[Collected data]

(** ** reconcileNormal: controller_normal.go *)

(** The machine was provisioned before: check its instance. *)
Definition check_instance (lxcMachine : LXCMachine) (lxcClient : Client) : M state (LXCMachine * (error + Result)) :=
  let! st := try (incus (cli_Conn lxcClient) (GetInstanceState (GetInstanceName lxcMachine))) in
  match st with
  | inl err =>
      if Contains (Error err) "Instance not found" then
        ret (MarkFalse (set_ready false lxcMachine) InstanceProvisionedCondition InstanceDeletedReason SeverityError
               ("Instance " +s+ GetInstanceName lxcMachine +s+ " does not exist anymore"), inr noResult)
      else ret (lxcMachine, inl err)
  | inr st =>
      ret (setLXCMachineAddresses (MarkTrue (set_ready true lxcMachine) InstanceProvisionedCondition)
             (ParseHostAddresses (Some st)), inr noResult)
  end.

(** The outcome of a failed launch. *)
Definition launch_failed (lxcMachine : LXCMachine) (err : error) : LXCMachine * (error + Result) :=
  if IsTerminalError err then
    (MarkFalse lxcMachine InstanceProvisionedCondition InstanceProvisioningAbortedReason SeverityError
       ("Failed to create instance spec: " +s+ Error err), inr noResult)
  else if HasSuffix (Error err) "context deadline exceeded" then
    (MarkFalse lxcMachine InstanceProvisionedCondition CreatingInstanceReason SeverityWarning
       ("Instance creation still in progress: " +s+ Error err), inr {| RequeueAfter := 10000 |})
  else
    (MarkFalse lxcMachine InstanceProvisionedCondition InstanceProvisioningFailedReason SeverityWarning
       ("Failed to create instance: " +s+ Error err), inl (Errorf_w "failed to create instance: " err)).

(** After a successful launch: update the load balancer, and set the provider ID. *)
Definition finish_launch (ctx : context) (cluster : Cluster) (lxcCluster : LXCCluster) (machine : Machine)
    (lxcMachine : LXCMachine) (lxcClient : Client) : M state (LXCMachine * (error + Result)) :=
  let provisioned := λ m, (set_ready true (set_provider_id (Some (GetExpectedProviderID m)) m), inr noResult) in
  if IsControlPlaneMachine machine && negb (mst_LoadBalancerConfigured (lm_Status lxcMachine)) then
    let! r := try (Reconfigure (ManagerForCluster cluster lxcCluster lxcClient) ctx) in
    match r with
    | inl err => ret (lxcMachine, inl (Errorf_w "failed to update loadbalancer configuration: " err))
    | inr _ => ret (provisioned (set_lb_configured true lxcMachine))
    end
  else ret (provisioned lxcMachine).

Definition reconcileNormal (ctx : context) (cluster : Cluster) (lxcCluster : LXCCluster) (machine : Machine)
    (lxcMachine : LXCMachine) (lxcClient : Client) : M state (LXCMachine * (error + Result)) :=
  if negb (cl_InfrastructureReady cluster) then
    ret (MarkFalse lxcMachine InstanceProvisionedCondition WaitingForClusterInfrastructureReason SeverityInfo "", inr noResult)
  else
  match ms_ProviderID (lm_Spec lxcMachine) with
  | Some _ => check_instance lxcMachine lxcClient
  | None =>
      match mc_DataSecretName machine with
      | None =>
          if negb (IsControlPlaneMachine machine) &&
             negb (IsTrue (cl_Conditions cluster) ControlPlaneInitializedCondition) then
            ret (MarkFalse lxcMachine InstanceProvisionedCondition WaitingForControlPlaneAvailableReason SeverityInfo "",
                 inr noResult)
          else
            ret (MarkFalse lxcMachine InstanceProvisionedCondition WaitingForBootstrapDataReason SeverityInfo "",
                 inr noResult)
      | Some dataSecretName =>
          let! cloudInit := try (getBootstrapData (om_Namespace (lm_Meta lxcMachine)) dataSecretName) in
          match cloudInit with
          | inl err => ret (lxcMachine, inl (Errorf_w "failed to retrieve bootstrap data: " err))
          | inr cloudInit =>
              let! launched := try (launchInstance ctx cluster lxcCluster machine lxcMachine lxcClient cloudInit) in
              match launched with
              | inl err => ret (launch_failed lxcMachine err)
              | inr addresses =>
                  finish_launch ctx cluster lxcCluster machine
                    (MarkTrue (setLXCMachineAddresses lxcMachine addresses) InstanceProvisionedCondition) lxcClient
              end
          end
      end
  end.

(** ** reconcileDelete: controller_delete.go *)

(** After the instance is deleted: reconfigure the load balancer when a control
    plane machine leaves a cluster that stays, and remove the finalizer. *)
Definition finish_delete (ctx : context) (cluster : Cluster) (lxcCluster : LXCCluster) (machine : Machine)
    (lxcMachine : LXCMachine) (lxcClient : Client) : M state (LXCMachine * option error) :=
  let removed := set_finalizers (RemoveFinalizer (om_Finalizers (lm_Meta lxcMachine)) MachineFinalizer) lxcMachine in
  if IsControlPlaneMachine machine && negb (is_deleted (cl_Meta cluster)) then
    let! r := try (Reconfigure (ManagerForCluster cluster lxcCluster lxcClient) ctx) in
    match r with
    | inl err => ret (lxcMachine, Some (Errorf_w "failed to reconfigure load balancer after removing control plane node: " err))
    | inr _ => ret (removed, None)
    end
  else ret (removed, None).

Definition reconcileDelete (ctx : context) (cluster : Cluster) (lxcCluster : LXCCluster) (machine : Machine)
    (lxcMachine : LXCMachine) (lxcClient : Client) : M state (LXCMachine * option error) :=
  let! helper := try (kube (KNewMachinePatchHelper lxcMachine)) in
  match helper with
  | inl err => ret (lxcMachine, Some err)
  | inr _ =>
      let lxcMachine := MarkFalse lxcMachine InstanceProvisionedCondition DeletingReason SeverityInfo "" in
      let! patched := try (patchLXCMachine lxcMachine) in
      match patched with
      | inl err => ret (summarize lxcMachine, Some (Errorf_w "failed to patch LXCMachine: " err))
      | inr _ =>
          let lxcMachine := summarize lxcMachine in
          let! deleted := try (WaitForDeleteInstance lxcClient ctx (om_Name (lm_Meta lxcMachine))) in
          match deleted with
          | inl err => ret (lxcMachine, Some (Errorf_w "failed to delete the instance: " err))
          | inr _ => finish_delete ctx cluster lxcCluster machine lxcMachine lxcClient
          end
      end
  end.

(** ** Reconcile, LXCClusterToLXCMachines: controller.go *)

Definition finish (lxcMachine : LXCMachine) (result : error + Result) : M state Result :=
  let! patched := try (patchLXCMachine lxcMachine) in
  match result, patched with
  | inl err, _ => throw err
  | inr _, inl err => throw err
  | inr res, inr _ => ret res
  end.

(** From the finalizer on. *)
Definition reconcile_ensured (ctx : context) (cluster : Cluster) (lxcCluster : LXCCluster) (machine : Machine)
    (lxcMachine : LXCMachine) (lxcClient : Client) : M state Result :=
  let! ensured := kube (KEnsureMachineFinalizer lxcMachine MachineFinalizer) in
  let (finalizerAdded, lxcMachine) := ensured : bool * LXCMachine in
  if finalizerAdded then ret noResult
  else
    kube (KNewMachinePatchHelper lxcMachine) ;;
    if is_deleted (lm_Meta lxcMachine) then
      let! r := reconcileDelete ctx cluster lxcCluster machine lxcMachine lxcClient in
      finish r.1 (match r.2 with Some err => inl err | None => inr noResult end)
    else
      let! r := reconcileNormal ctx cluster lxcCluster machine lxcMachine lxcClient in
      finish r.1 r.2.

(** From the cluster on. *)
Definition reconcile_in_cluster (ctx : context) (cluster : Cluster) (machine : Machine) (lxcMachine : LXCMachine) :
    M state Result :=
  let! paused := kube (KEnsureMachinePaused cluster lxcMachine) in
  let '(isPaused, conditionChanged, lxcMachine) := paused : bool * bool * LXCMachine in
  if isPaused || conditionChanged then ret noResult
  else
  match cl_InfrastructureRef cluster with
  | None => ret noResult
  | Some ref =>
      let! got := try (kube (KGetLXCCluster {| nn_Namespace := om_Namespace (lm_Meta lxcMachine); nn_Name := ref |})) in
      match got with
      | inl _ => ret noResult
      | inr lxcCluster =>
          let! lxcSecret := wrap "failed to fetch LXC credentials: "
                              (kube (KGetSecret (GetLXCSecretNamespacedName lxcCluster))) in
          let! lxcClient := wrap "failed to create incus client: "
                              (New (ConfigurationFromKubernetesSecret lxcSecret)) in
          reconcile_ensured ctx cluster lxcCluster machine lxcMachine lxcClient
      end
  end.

• _What you should do_:
Please output the exact lines of the records above, beginning with the first and stopping after the line that holds "ret (setLXCMachineAddresses (MarkTrue", and nothing else.

• _Solution to this exercise_:
(** ** reconcileNormal: controller_normal.go *)

(** The machine was provisioned before: check its instance. *)
Definition check_instance (lxcMachine : LXCMachine) (lxcClient : Client) : M state (LXCMachine * (error + Result)) :=
  let! st := try (incus (cli_Conn lxcClient) (GetInstanceState (GetInstanceName lxcMachine))) in
  match st with
  | inl err =>
      if Contains (Error err) "Instance not found" then
        ret (MarkFalse (set_ready false lxcMachine) InstanceProvisionedCondition InstanceDeletedReason SeverityError
               ("Instance " +s+ GetInstanceName lxcMachine +s+ " does not exist anymore"), inr noResult)
      else ret (lxcMachine, inl err)
  | inr st =>
      ret (setLXCMachineAddresses (MarkTrue (set_ready true lxcMachine) InstanceProvisionedCondition)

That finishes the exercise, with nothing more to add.